Stored data:
= = = =

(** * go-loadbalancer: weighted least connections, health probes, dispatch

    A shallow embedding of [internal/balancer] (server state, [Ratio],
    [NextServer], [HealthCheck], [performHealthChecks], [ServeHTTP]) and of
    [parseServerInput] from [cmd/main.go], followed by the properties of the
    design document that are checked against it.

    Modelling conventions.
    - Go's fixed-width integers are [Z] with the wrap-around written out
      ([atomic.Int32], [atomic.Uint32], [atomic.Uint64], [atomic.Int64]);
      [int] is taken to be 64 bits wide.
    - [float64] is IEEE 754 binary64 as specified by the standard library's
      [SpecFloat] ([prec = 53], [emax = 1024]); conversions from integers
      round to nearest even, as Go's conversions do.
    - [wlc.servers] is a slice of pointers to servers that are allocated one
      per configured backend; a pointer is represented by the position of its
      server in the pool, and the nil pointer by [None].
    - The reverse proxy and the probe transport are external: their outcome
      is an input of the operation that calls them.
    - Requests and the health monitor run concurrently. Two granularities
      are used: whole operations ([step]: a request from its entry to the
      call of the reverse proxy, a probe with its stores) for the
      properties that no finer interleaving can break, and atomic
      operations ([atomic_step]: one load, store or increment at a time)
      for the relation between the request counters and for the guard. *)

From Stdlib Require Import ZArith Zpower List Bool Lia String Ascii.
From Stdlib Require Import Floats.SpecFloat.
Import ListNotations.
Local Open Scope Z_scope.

= = = =

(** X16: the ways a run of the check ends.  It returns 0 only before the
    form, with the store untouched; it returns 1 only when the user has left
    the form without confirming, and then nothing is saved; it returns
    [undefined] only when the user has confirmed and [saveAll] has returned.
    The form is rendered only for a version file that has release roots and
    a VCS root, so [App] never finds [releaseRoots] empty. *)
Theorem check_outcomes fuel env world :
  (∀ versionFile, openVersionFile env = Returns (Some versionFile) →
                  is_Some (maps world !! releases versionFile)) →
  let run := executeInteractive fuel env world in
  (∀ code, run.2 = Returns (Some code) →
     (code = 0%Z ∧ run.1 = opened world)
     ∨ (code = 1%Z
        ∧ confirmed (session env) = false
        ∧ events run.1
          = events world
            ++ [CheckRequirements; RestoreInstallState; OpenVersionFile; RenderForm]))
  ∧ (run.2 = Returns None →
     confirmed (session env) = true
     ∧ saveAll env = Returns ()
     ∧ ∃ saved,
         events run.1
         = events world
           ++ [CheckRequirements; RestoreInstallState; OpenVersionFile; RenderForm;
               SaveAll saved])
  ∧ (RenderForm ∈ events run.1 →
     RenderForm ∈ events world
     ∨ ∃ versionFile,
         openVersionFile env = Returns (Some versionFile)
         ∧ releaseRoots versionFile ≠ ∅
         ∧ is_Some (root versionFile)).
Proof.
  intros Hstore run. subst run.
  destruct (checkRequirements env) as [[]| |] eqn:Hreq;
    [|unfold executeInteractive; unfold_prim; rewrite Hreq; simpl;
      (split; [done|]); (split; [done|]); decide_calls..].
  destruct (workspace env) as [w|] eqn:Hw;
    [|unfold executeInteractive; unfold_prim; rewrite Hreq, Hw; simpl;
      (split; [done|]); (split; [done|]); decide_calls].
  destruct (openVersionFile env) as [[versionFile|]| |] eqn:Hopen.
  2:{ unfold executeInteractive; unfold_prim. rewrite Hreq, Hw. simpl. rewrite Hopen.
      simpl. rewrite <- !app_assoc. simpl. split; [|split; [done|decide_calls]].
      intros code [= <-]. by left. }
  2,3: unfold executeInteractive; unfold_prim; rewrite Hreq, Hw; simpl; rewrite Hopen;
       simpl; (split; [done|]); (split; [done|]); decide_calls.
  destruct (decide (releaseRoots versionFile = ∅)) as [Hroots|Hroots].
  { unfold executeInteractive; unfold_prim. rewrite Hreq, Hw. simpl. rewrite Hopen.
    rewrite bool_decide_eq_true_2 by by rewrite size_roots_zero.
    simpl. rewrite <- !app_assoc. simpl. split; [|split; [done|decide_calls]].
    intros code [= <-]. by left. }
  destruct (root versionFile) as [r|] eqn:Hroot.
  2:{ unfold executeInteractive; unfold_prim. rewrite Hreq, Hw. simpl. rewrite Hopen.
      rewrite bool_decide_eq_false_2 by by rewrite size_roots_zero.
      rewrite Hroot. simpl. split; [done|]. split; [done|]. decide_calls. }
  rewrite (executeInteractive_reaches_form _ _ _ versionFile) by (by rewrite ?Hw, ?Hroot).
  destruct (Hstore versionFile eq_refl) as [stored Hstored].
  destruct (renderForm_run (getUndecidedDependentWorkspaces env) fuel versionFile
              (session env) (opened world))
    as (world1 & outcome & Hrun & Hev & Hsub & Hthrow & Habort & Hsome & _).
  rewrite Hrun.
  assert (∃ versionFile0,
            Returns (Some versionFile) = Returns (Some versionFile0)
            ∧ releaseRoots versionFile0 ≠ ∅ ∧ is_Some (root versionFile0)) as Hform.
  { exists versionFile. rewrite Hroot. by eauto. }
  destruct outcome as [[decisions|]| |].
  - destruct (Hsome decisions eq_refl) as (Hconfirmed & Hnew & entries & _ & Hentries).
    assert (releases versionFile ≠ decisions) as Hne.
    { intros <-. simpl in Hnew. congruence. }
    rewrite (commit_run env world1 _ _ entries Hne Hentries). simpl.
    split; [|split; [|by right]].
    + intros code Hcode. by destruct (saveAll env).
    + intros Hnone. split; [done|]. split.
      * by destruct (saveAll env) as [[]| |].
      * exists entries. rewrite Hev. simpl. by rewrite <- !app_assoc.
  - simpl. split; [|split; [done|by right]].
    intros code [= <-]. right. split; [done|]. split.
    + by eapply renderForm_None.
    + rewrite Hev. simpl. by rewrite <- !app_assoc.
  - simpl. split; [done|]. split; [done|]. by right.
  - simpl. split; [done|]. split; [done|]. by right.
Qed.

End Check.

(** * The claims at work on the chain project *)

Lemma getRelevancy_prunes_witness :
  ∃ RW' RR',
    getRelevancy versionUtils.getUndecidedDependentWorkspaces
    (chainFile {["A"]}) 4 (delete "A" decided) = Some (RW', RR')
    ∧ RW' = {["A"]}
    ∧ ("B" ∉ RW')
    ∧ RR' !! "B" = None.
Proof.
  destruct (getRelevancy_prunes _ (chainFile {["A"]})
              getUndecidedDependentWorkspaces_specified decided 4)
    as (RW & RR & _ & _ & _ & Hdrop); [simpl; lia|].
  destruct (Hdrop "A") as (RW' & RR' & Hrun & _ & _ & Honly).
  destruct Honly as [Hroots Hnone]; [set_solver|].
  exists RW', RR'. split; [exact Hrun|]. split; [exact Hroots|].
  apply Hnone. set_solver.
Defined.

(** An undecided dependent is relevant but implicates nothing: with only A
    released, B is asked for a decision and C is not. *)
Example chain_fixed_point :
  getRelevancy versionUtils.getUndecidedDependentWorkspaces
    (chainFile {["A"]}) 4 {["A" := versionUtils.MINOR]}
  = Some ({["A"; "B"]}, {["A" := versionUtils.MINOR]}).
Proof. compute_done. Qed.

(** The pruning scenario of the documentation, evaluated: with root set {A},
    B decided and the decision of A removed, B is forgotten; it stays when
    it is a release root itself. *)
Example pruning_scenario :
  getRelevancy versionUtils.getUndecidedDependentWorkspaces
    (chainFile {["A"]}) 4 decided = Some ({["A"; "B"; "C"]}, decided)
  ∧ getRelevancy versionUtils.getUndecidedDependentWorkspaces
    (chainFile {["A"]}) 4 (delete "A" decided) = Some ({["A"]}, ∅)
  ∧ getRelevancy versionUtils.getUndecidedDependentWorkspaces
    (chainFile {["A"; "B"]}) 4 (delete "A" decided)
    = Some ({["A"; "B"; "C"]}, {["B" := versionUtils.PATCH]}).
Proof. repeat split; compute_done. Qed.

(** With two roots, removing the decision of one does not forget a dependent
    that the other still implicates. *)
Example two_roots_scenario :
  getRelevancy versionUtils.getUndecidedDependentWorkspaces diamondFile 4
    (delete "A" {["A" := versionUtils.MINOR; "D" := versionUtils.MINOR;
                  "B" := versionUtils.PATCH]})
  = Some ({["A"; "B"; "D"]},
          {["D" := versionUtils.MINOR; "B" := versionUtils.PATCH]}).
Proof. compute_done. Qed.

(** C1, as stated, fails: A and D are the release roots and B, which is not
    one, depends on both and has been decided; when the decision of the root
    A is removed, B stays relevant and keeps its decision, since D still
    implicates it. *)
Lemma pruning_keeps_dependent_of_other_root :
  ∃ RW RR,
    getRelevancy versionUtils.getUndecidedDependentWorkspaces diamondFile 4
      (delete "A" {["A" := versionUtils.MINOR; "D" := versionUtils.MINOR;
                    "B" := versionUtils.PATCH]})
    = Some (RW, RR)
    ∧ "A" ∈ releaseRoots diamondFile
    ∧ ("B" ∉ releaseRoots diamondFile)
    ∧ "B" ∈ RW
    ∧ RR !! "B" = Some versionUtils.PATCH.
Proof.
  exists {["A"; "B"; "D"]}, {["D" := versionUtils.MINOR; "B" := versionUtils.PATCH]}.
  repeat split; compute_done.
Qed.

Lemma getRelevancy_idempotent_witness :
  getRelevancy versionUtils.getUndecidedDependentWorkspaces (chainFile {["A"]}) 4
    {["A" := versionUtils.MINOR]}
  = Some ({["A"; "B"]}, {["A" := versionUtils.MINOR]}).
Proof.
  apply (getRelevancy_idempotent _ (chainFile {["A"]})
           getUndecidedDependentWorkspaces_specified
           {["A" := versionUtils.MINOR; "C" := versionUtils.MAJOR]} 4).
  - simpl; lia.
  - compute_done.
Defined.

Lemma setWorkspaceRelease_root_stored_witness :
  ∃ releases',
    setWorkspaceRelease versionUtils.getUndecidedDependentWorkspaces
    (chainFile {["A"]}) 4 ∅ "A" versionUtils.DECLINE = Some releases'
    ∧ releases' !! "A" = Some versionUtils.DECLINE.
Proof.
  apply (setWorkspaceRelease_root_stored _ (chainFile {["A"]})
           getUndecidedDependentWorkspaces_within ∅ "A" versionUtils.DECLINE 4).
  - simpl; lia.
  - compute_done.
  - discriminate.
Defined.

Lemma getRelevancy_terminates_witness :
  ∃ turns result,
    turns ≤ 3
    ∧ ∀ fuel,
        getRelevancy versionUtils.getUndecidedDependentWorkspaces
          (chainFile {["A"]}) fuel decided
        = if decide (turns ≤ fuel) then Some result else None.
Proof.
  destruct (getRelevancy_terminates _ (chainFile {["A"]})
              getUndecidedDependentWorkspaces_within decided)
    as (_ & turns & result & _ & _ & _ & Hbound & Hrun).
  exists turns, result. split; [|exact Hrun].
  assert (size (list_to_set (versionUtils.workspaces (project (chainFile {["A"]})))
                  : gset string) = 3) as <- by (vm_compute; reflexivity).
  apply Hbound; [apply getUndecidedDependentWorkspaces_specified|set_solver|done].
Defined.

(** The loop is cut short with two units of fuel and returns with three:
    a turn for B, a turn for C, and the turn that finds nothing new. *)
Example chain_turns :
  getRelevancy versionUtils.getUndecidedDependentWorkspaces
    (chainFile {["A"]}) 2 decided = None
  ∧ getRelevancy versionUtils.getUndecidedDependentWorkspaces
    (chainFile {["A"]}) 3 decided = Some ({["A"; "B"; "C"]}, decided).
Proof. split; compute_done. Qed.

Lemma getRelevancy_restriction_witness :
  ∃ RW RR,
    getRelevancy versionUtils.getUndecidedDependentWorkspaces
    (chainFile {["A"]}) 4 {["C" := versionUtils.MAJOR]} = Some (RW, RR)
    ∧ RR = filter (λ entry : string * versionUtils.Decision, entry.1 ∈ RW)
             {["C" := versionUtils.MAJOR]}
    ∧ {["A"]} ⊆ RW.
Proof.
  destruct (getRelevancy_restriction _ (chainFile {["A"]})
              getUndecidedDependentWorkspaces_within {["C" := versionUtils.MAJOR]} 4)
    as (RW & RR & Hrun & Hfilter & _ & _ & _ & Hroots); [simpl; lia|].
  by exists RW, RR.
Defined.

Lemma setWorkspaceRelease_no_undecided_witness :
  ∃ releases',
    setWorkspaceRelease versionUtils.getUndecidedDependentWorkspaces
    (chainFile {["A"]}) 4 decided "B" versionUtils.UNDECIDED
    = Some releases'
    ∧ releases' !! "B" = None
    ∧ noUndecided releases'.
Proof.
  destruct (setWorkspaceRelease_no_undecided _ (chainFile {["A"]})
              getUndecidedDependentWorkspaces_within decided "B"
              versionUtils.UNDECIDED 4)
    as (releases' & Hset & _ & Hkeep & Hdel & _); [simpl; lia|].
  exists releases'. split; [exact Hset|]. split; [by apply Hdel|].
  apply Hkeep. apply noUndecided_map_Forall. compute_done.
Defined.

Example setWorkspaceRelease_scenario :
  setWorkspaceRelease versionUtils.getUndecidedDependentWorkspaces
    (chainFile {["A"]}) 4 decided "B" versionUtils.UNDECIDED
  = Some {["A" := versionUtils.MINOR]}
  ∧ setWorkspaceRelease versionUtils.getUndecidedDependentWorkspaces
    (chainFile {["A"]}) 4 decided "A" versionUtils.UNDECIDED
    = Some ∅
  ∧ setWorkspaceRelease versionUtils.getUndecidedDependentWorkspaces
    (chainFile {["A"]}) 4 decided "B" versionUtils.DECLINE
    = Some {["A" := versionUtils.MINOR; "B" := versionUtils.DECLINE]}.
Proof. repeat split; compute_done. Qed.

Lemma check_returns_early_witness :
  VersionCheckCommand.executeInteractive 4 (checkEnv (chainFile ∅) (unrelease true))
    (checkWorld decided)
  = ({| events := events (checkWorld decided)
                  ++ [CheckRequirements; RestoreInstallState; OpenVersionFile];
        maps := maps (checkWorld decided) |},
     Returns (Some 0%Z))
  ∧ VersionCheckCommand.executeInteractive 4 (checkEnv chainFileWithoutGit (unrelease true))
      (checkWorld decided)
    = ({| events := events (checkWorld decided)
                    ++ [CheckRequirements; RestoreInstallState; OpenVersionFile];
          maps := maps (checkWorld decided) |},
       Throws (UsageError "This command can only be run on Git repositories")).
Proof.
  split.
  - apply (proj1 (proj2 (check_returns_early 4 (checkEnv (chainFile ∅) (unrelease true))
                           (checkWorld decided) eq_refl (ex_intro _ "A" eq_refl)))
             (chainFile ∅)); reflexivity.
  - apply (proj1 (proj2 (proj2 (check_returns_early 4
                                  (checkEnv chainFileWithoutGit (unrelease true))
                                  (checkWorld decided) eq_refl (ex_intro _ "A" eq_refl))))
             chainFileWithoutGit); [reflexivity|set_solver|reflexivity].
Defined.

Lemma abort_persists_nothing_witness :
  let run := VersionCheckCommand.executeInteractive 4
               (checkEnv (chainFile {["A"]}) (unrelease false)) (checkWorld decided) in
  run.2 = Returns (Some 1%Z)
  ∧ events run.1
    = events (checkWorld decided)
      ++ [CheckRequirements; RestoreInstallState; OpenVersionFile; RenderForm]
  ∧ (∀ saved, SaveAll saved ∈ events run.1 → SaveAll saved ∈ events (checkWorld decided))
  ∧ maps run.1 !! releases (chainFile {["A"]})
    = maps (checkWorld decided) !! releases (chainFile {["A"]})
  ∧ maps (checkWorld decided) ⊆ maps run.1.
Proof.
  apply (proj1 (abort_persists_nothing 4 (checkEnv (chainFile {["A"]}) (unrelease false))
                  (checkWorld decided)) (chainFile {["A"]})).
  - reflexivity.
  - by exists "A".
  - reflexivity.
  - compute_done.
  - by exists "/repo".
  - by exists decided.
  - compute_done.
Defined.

= = = =

Problem to solve:
Which lines above contain the word "still"? Copy each of them.

Answer section:
    that the other still implicates. *)
    A is removed, B stays relevant and keeps its decision, since D still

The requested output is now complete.